Do alto da Vigia, um olhar jovem sobre os sonhos, misturados com a realidade da vida
Vejo-a da janela mais alta, do castelo do seu marido,
condenado à morte, a espreitar como soubesse que me encontro dissolvido na
chuva que cai, atrás da acácia centenária e enterrado na lama que alimenta
aquelas silvas que ao pular o gradeamento me rasgaram a pele, mas ela… ela
rasgou-me o coração, quando naquele anoitecer sereno, no baile de gala, me olhou,
e aí, sem lógica, sem preliminares, sem racionalidade e explicações, tudo mudou.
Carolina Martins de Albuquerque, dama de alta sociedade,
herdeira dum grande espólio monetário, acima de tudo educacional, casara com
Francisco da Silva Mendes, sujeito pouco bem-parecido, e que tinha o que
queria devido ao dinheiro, como o tinha ninguém sabe, apenas sei que era como
um vagabundo que vestia um fato castanho caqui, e punha um chapéu de coco, um
homem sem modos, que apenas possuía uma pérola como Carolina por ter conseguido
iludir os pais dela ao casarem-se. O símbolo daquele casamento era para todos um
ponto de interrogação, assim como quem era este Francisco, de baixa estrutura,
aparentemente débil.
Ela sorria sempre que me via, um sorriso escondido, mas que
por entre uns longos cabelos castanhos cor de mel parecia uma brisa
primaveril vinda dum jardim repleto de margaridas…
Num pôr do sol e numa praia tão escondida que ainda não sei
bem onde fica, estive com ela, e ao mesmo tempo que as ondas esculpiam as firmes
escarpas com delicadeza e perfeição, eu esculpia com as minhas firmes mãos a
sua redonda face, um rosado tom na sua pele, um brilho nos olhos verde-esmeralda,
como que se pingos de água cristalina caíssem daquelas duas jóias, e o mais
importante de tudo, esculpia-lhe uma sede pela minha quente paixão, por aquele
amor proibido e eloquente, um amor secreto pelo qual me tornei viciado.
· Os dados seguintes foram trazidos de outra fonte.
(** C8, as the code has it: for a view whose container has a selector
    jQuery accepts, when what session storage holds for the view cannot
    be read as a selection ([JSON.parse] throws, or the value it
    returns has no [map], or [String] throws on an element),
    [initializeRecordIds] still returns normally, session storage is
    left as it is, and the view has an empty selection and
    [allSelected] false.  The exception is caught and written with
    [console.error] exactly when the text is read at all: the view has
    records and the text is not empty; otherwise nothing is parsed and
    nothing is written. *)
Theorem initializeRecordIds_malformed `{Platform} (st : State) (viewId : string)
    (recordIds : jsval) (allIds : list string) (stored : string) (e : exn) :
  truthy viewId = true →
  jQuery (container_selector viewId) = Normal () →
  recordIds_strings recordIds = Normal allIds →
  sessionStorage st !! storageKey viewId = Some stored →
  parse_selection stored = Throw e →
  ∃ st', initializeRecordIds recordIds viewId st = (Normal (), st') ∧
    allRecordIds viewId st' = allIds ∧
    selectedRecordIds viewId st' = [] ∧
    allSelected viewId st' = false ∧
    sessionStorage st' = sessionStorage st ∧
    console st'
    = console st ++
      (if bool_decide (allIds ≠ []) && truthy stored
       then [Error "Error parsing stored selections for viewId" viewId e] else []).
Proof.
  intros Hv Hj Hr Hs Hp. eexists. split; [by apply initializeRecordIds_run|].
  unfold selectedRecordIds, allRecordIds, allSelected. simpl.
  rewrite !lookup_insert_eq, Hs.
  rewrite initial_table_allRecordIds, initial_table_selected, initial_table_allSelected.
  rewrite (rehydrate_malformed _ _ Hp). unfold initial_log. rewrite Hp.
  destruct allIds as [|x allIds]; simpl; [done|].
  by destruct (truthy stored).
Qed.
Naquele
momento, tudo foi perfeito, o tempo parou, as andorinhas do mar ficaram imóveis,
assim como o ribombar das ondas e os moinhos de areia. Carolina deitada sobre o
meu colo e eu sentado… tudo isto preso num quadro de aguarelas.
Foi uma verdadeira história de amor, até que, como tal, teve um
final trágico.
Eu atrás da acácia centenária não observo minha musa! -Ai
Carolina o quanto sente o meu corpo e alma o teu ser divino! Eu debaixo desta
tempestade, imagino vê-la na janela mais alta do castelo do seu marido condenado à morte… condenado por toda a gente que o despreza, e por ter morto minha
donzela. Choro – Ai Meu Deus, porque me deste uma filha tua para depois ma
tirares e me fazeres cumprir o fim deste homem que tanto atormentou e matou
Carolina, com o mesmo descargo de consciência e paz com que o via beber aquele
vinho na janela dela…porquê eu? Porquê?
Entro pela porta dos fundos, deparo-me com uma casa escura,
decorada de modo a parecer o palácio de Versalhes, de tal modo requintado com
tapeçarias, quadros, loiças, etc. Escorrendo água e raiva, começo a subir as
escadas, sem forças, agarro-me no corrimão verde e frio com a mão esquerda,
enquanto com a mão direita mal seguro no machado…
Já no corredor do último piso, com a luz do luar vinda do
quarto do meu anjo, onde um demónio prospera, abro a porta que range, mas o
desgraçado não se move, aproximo-me passo a passo, com um resto de força
levanto o machado, e…
O machado trespassa-lhe o corpo, e este desvanece no ar… -Mas
o que é isto? Um espírito? A porta tranca-se, os estores da janela também, fico
no quarto dela às escuras, sem ninguém que me ouça… no escuro esquecido e a
lembrar-me daqueles olhos verdes… os que me prenderam neste lugar que, quando
caio em mim, me apercebo que não é no quarto de Carolina que me encontro trancado,
mas sim nas recordações do amor dela.